After a 0.3% increase in April, inflation rose 1% month-over-month in May. The main reason for this was an increase in food and fuel prices.
Inflation core, which is a measure that does not include food or energy prices and can be volatile, rose 0.6% to May. This was the same increase as April.
It means that prices for everything from food to rent will rise further, which is putting Americans in a worse financial position. According to the Labor Department, here’s how prices rose for some household items and services over the last year.
- Gas: 48.7%
- Cars and trucks for rent: 16.1%
- All new vehicles: 12.6%
- Electricity: 12%
- At home, food: 11.9%
- Take-out food: 7.4%
- Shelter: 5.5%
- Apparel: 5%
The gas prices are rising at a shocking 48.7% and 4.1% respectively since last year.
For context, it costs an average of $4.99 per gallon in the United States to fill a full tank with gas. according to AAA.
Some residents of certain states feel the heat even more. According to AAA, Illinois’ average cost of a gallon is $5.56. It’s $5.62 in Nevada. In California, the average price of gas is $6.42 per gallon — but in Mendocino, at least one gas station is charging nearly $10 per gallon.
Americans who rely on cars for transportation to get to work are still concerned about gas prices. Some may also want to drive their cars more as the summer driving season kicks in.
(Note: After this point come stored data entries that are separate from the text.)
(** ** One record per (session key, address) *)

Lemma one_record_tracking (env : Env) (sk ip : string) (n : Z)
    (last now : datetime) (request : HttpRequest) (db : Store) :
  one_record sk ip n last db ->
  tracked env request = true ->
  session_session_key request = sk -> ip_of request = ip ->
  now - timedelta_hours 1 < last ->
  one_record sk ip (n + 1) now (snd (process_request env request now db)).
Proof.
  intros (Hwf & v & Hsel & Hn & Hlast) Htr Hsk Hip Hnow.
  assert (Hres : resolve request now db = (Ok v, db)).
  { apply resolve_exact. now rewrite Hsk, Hip. }
  rewrite (process_request_resolved env request now db db v Htr Hres). simpl.
  split; [now apply wf_save_row|].
  exists (touch request now v).
  assert (Hw : window_restarts now v = false).
  { unfold window_restarts, timedelta_hours in *. rewrite Hlast.
    apply Z.leb_gt. lia. }
  destruct (filter_singleton_holds _ _ _ Hsel) as [Hin Hp].
  destruct Hwf as [ND All]. rewrite Forall_forall in All.
  destruct (All v Hin) as (k & Hk & _).
  assert (Ex : existsb (pk_is k) (rows db) = true).
  { apply existsb_pk_is. rewrite <- Hk. now apply in_map. }
  repeat split.
  - unfold save_row. simpl. rewrite Hk, Ex. simpl.
    apply filter_replace_row with (v := v); auto.
  - simpl. rewrite Hw. lia.
Qed.

Lemma one_record_cleanup (env : Env) (sk ip : string) (n : Z)
    (last now : datetime) (request : HttpRequest) (db : Store) :
  one_record sk ip n last db ->
  now - timedelta_hours (cleanup_timeout env) < last ->
  one_record sk ip n last
    (snd (VisitorCleanUpMiddleware.process_request env request now db)).
Proof.
  intros (Hwf & v & Hsel & Hn & Hlast) Hnow.
  unfold VisitorCleanUpMiddleware.process_request.
  split; [now apply wf_filter_delete|].
  exists v. repeat split; auto. simpl.
  rewrite filter_comm, Hsel. simpl.
  unfold last_update_lte. rewrite Hlast.
  replace (last <=? _) with false; [reflexivity|].
  symmetry. apply Z.leb_gt. lia.
Qed.

Lemma banned_ip_reads (env : Env) (request : HttpRequest) (now : datetime)
    (db : Store) :
  snd (BannedIPMiddleware.process_request env request now db) = db.
Proof.
  unfold BannedIPMiddleware.process_request.
  destruct (Str.mem _ _); reflexivity.
Qed.

Lemma run_cons (env : Env) (c : call) (calls : list call) (db : Store) :
  run env (c :: calls) db = run env calls (step env db c).
Proof. reflexivity. Qed.

Lemma one_record_run (env : Env) (sk ip : string) (calls : list call) :
  forall (n : Z) (last : datetime) (db : Store),
    one_record sk ip n last db ->
    same_session env sk ip last calls ->
    exists last', one_record sk ip (n + visits calls) last' (run env calls db).
Proof.
  induction calls as [|c calls IH]; intros n last db Hone Hsame.
  - exists last. simpl. now rewrite Z.add_0_r.
  - rewrite run_cons. unfold step. simpl in Hsame.
    cbn [visits]. destruct (call_mw c); cbn [process_request_of].
    + rewrite banned_ip_reads. now apply IH with (last := last).
    + destruct Hsame as [Hnow Hsame].
      apply IH with (last := last); [|exact Hsame].
      now apply one_record_cleanup.
    + destruct Hsame as (Htr & Hsk & Hip & Hnow & Hsame).
      replace (n + (1 + visits calls)) with ((n + 1) + visits calls) by lia.
      apply IH with (last := call_clock c); [|exact Hsame].
      now apply one_record_tracking with (last := last).
Qed.

Lemma one_record_first (env : Env) (request : HttpRequest) (now : datetime)
    (db : Store) :
  let sk := session_session_key request in
  let ip := ip_of request in
  wf db ->
  tracked env request = true ->
  (forall w, In w (rows db) -> ~ exact_match sk ip w) ->
  (forall w, In w (rows db) -> ~ recent_match ip (agent_of request) now w) ->
  one_record sk ip 1 now (snd (process_request env request now db)).
Proof.
  intros sk ip Hwf Htr Hex Hrec.
  assert (E0 : filter (by_session_and_ip sk ip) (rows db) = []).
  { apply filter_none. intros w Hw Hp.
    apply by_session_and_ip_iff in Hp. exact (Hex w Hw Hp). }
  assert (E1 : filter (by_ip_agent_since ip (agent_of request)
                         (now - timedelta_minutes 5)) (rows db) = []).
  { apply filter_none. intros w Hw Hp.
    apply by_ip_agent_since_iff in Hp. exact (Hrec w Hw Hp). }
  pose proof (resolve_new request now db E0 E1) as Hres.
  rewrite (process_request_resolved _ _ _ _ _ _ Htr Hres). simpl.
  split; [now apply wf_save_row|].
  eexists. split; [|split].
  - unfold save_row. simpl. rewrite filter_app, E0. simpl.
    unfold by_session_and_ip. simpl. fold sk. fold ip.
    rewrite !String.eqb_refl. simpl. reflexivity.
  - reflexivity.
  - reflexivity.
Qed.

(** C2, as stated, fails: a second request exactly one hour after the
    first is not more than one hour after it, yet it restarts the session
    window, and the one record of the pair has 1 page view after 2
    requests. *)
Lemma page_views_restart_at_one_hour :
  let first := mkCall VisitorTracking
                 (Sample.page "A" "10.0.0.1" "UA-X" "/") (Sample.minutes 0) in
  let second := mkCall VisitorTracking
                  (Sample.page "A" "10.0.0.1" "UA-X" "/next/") (Sample.minutes 60) in
  let db := run Sample.env [first; second] empty_store in
  tracked Sample.env (call_request first) = true
  /\ tracked Sample.env (call_request second) = true
  /\ call_clock second - call_clock first <= timedelta_hours 1
  /\ call_clock second - call_clock first
     < timedelta_hours (cleanup_timeout Sample.env)
  /\ exists v, filter (by_session_and_ip "A" "10.0.0.1") (rows db) = [v]
               /\ page_views v = 1
               /\ page_views v <> 2.
Proof.
  cbv zeta. repeat split; try reflexivity; try (vm_compute; discriminate).
  eexists. split; [vm_compute; reflexivity|].
  split; [reflexivity | discriminate].
Qed.

(** C2, amended.  Take N >= 1 tracked requests with one (session key,
    address) pair, the first of which finds no record of the pair and no
    recent record of its address and user agent, each later one less than
    one hour after the one before it, with clean-up runs in between only
    while the last request is inside the retention window.  Afterwards the
    table holds exactly one record for the pair, and its page views are
    N. *)
Theorem one_record_counts_requests
    (env : Env) (first : call) (rest : list call) (db : Store) :
  let sk := session_session_key (call_request first) in
  let ip := ip_of (call_request first) in
  let ua := agent_of (call_request first) in
  let N := 1 + visits rest in
  wf db ->
  call_mw first = VisitorTracking ->
  tracked env (call_request first) = true ->
  (forall w, In w (rows db) -> ~ exact_match sk ip w) ->
  (forall w, In w (rows db) -> ~ recent_match ip ua (call_clock first) w) ->
  same_session env sk ip (call_clock first) rest ->
  N >= 1
  /\ exists v,
       filter (by_session_and_ip sk ip) (rows (run env (first :: rest) db)) = [v]
       /\ page_views v = N.
Proof.
  intros sk ip ua N Hwf Hmw Htr Hex Hrec Hsame.
  assert (Hv : 0 <= visits rest).
  { clear. induction rest as [|c rest IH]; cbn [visits]; [lia|].
    destruct (call_mw c); lia. }
  split; [unfold N; lia|].
  rewrite run_cons. unfold step. rewrite Hmw. cbn [process_request_of].
  pose proof (one_record_first env (call_request first) (call_clock first)
                db Hwf Htr Hex Hrec) as Hone.
  destruct (one_record_run env sk ip rest 1 (call_clock first) _ Hone Hsame)
    as (last' & _ & v & Hsel & Hn & _).
  exists v. split; [exact Hsel | exact Hn].
Qed.

(** Three requests within the hour, a clean-up run before the last one. *)
Lemma one_record_counts_requests_witness :
  let first := mkCall VisitorTracking
                 (Sample.page "A" "10.0.0.1" "UA-X" "/") (Sample.minutes 0) in
  let rest :=
    [ mkCall VisitorTracking
        (Sample.page "A" "10.0.0.1" "UA-X" "/a/") (Sample.minutes 30);
      mkCall VisitorCleanUp
        (Sample.page "A" "10.0.0.1" "UA-X" "/b/") (Sample.minutes 89);
      mkCall VisitorTracking
        (Sample.page "A" "10.0.0.1" "UA-Z" "/b/") (Sample.minutes 89) ] in
  3 >= 1
  /\ exists v,
       filter (by_session_and_ip "A" "10.0.0.1")
              (rows (run Sample.env (first :: rest) empty_store)) = [v]
       /\ page_views v = 3.
Proof.
  intros first rest.
  apply (one_record_counts_requests Sample.env first rest empty_store).
  - exact wf_empty.
  - reflexivity.
  - reflexivity.
  - intros w [].
  - intros w [].
  - simpl. unfold Sample.minutes, timedelta_minutes, timedelta_hours. simpl.
    repeat split; lia.
Defined.

(** ** Exclusion *)

(** C7.  A request whose path starts with an untracked prefix (one of the
    registered prefixes or one of the two media settings), or whose user
    agent contains an untracked keyword, returns before resolution: the
    call ends normally and the table is the one it was given. *)
Theorem excluded_request_leaves_table
    (env : Env) (request : HttpRequest) (now : datetime) (db : Store) :
  (exists prefix rest,
      (In prefix (untracked_prefixes env)
       \/ prefix = MEDIA_URL env \/ prefix = ADMIN_MEDIA_PREFIX env)
      /\ path request = (prefix ++ rest)%string)
  \/ (exists keyword before after,
         In keyword (untracked_user_agents env)
         /\ agent_of request = (before ++ keyword ++ after)%string) ->
  tracked env request = false
  /\ process_request env request now db = (Ok tt, db).
Proof.
  intros H.
  assert (Hnot : tracked env request = false).
  { unfold tracked. destruct H as [(prefix & rest & Hin & Hp)
                                  |(keyword & a & b & Hin & Hua)].
    - assert (V : validURL env request = false).
      { unfold validURL. apply negb_false_iff, existsb_exists.
        exists prefix. split.
        - unfold prefixes. rewrite in_app_iff. simpl.
          destruct Hin as [Hin|[->| ->]]; auto.
        - rewrite Hp. apply startswith_app. }
      rewrite V. apply andb_false_r.
    - assert (U : untracked_agent env request = true).
      { unfold untracked_agent. apply existsb_exists.
        exists keyword. split; [exact Hin|].
        apply negb_true_iff, Z.eqb_neq, find_iff. now exists a, b. }
      rewrite U. simpl. now rewrite andb_false_r. }
  split; [exact Hnot | now apply process_request_untracked].
Qed.

(** A crawler asking for a page, and a browser asking for a static file. *)
Lemma excluded_request_leaves_table_witness :
  process_request Sample.env
    (Sample.page "s9" "1.2.3.4" "Mozilla/5.0 (compatible; Googlebot/2.1)" "/")
    (Sample.minutes 1) Sample.one_visitor
  = (Ok tt, Sample.one_visitor)
  /\ process_request Sample.env
       (Sample.page "s9" "1.2.3.4" "UA-X" "/static/site.css")
       (Sample.minutes 1) Sample.one_visitor
     = (Ok tt, Sample.one_visitor).
Proof.
  split.
  - apply (excluded_request_leaves_table Sample.env
             (Sample.page "s9" "1.2.3.4"
                          "Mozilla/5.0 (compatible; Googlebot/2.1)" "/")).
    right. exists "Googlebot", "Mozilla/5.0 (compatible; ", "/2.1)".
    split; [simpl; auto | reflexivity].
  - apply (excluded_request_leaves_table Sample.env
             (Sample.page "s9" "1.2.3.4" "UA-X" "/static/site.css")).
    left. exists "/static/", "site.css".
    split; [left; simpl; auto | reflexivity].
Defined.

(** ** Clean-up *)

(** C8.  Deleting the records last updated at or before a cutoff ends
    normally and keeps exactly the rows of the table whose last update is
    not at or before the cutoff, each as it was: any lookup on the new
    table selects what it selected on the old one, less the deleted rows.
    The clean-up middleware does this with the cutoff [now] minus the
    retention hours. *)
Theorem cleanup_deletes_exactly_old
    (env : Env) (request : HttpRequest) (now cutoff : datetime) (db : Store) :
  let old v := exists t, last_update v = Some t /\ t <= cutoff in
  let db' := snd (filter_delete (last_update_lte cutoff) db) in
  fst (filter_delete (last_update_lte cutoff) db) = Ok tt
  /\ (forall v, In v (rows db') <-> In v (rows db) /\ ~ old v)
  /\ (forall p, filter p (rows db')
                = filter (fun v => p v && negb (last_update_lte cutoff v))
                         (rows db))
  /\ next_pk db' = next_pk db
  /\ VisitorCleanUpMiddleware.process_request env request now db
     = filter_delete
         (last_update_lte (now - timedelta_hours (cleanup_timeout env))) db.
Proof.
  intros old db'. split; [reflexivity|].
  split; [|split; [|split; reflexivity]].
  - intros v. unfold db'. simpl. rewrite filter_In, negb_true_iff.
    unfold old. rewrite <- last_update_lte_iff.
    destruct (last_update_lte cutoff v); intuition congruence.
  - intros p. unfold db'. simpl. apply filter_both.
Qed.
(** The scenario of the specification, on the first of November 2026. *)
Lemma advanced_subscription_example :
  let orders := [ Sample.order "Property" "01-11-2026";
                  Sample.order "Suburb" "01-11-2026";
                  Sample.order "Suburb" "31-10-2026" ] in
  ∃ sub,
    (Subscription.GET 1000 (Subscription.Orders orders) Sample.today
       (Sample.signedIn (Some "pln_advanced-ni690fz3"))).1
    = {| Subscription.status := 200;
         Subscription.body := Subscription.SubscriptionBody true sub |}
    ∧ Subscription.plan_name (Subscription.plan sub) = Some "Advanced"
    ∧ Subscription.plan_tier (Subscription.plan sub) = Some (Js.Num 2)
    ∧ Subscription.propertyReportsUsed (Subscription.usage sub) = 1
    ∧ Subscription.propertyReportsLeft (Subscription.usage sub) = Js.Num 29
    ∧ Subscription.suburbReportsUsed (Subscription.usage sub) = 1
    ∧ Subscription.suburbReportsLeft (Subscription.usage sub) = Js.Num 19
    ∧ Subscription.csvExport (Subscription.features sub) = true
    ∧ Subscription.prioritySupport (Subscription.features sub) = false.
Proof.
  intros orders.
  apply (advanced_subscription (Sample.signedIn (Some "pln_advanced-ni690fz3")) 1000
           Sample.today orders [Sample.order "Suburb" "31-10-2026"]
           (Sample.order "Property" "01-11-2026") (Sample.order "Suburb" "01-11-2026")
           "sid-1" (Sample.session (Some "pln_advanced-ni690fz3"))).
  - reflexivity.
  - discriminate.
  - apply lookup_singleton_eq.
  - reflexivity.
  - simpl. lia.
  - reflexivity.
  - unfold calendar. simpl. lia.
  - reflexivity.
  - reflexivity.
  - exists 1, 11, 2026. split; [| by vm_compute].
    exists "01", "11", "2026". repeat split; discriminate.
  - reflexivity.
  - exists 1, 11, 2026. split; [| by vm_compute].
    exists "01", "11", "2026". repeat split; discriminate.
  - intros o ->%list_elem_of_singleton. left. exists 31, 10, 2026. split.
    + exists "31", "10", "2026". repeat split; discriminate.
    + simpl. lia.
Defined.
Definition sim_hub : SimProvider := mkSimProvider 0 ["bert-base"; "gpt2"].

(** ** A runtime for concrete runs

    Short tags stand for the sentences of the interpreter and of pydantic. *)

#[global] Instance sim_runtime : PyRuntime := {
  no_attribute cls attr := cls +:+ " has no attribute " +:+ attr;
  no_member cls member := cls +:+ " has no member " +:+ member;
  no_field cls field := cls +:+ " has no field " +:+ field;
  missing_fields cls missing := cls +:+ " requires " +:+ String.concat ", " missing
}.

(** ** A vector store for concrete runs

    Collections by name, each with its dimension, its index (if any) and its
    rows.  As the real store does, it refuses a dimension outside 1..32768,
    an index on float vectors with a metric other than L2, IP or COSINE, and
    rows whose vector length is not the dimension of the collection.  A
    search answers with the first [limit] rows and their squared L2 distance
    (no ranking). *)

Record SimCollection := mkSimCollection {
  sim_dim : Z;
  sim_index : option IndexParamsDict;
  sim_rows : list (string * list float)
}.

Abbreviation SimMilvus := (gmap string SimCollection).

Definition vector_dim_of (schema : CollectionSchema) : option Z :=
  match List.find (fun f => match dtype f with FLOAT_VECTOR => true | _ => false end)
                  (fields schema) with
  | Some f => dim f
  | None => None
  end.

Definition float_metric (m : string) : bool :=
  bool_decide (m ∈ ["L2"; "IP"; "COSINE"]).

Fixpoint squared_l2 (a b : list float) : float :=
  match a, b with
  | x :: a', y :: b' => ((x - y) * (x - y) + squared_l2 a' b')%float
  | _, _ => 0%float
  end.

Definition sim_answer_bool (c : VectorCall) (w : SimMilvus)
    : Outcome bool * SimMilvus :=
  match c with
  | utility_has_collection n => (Returned (bool_decide (is_Some (w !! n))), w)
  | _ => (Raised "unexpected call", w)
  end.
Inflation may be rising, which could fuel fears of a recession. This is likely to happen: Chief financial officers from all the major banks are expected to be there. participated in the latest CNBC CFO Council surveyThe second quarter was characterized by a recession.
It is unlikely to happen before next year. CNBC polled 68% of CFOs and found that 68% believed that there would be a recession in the first quarter 2023.
Gus Faucher is a chief economist for PNC Financial Services Group. He stated, “There’s very little chance of recession this year.” told CNBC Make It in May.
Faucher however stated, “It gets dicier between 2023 and 2024.”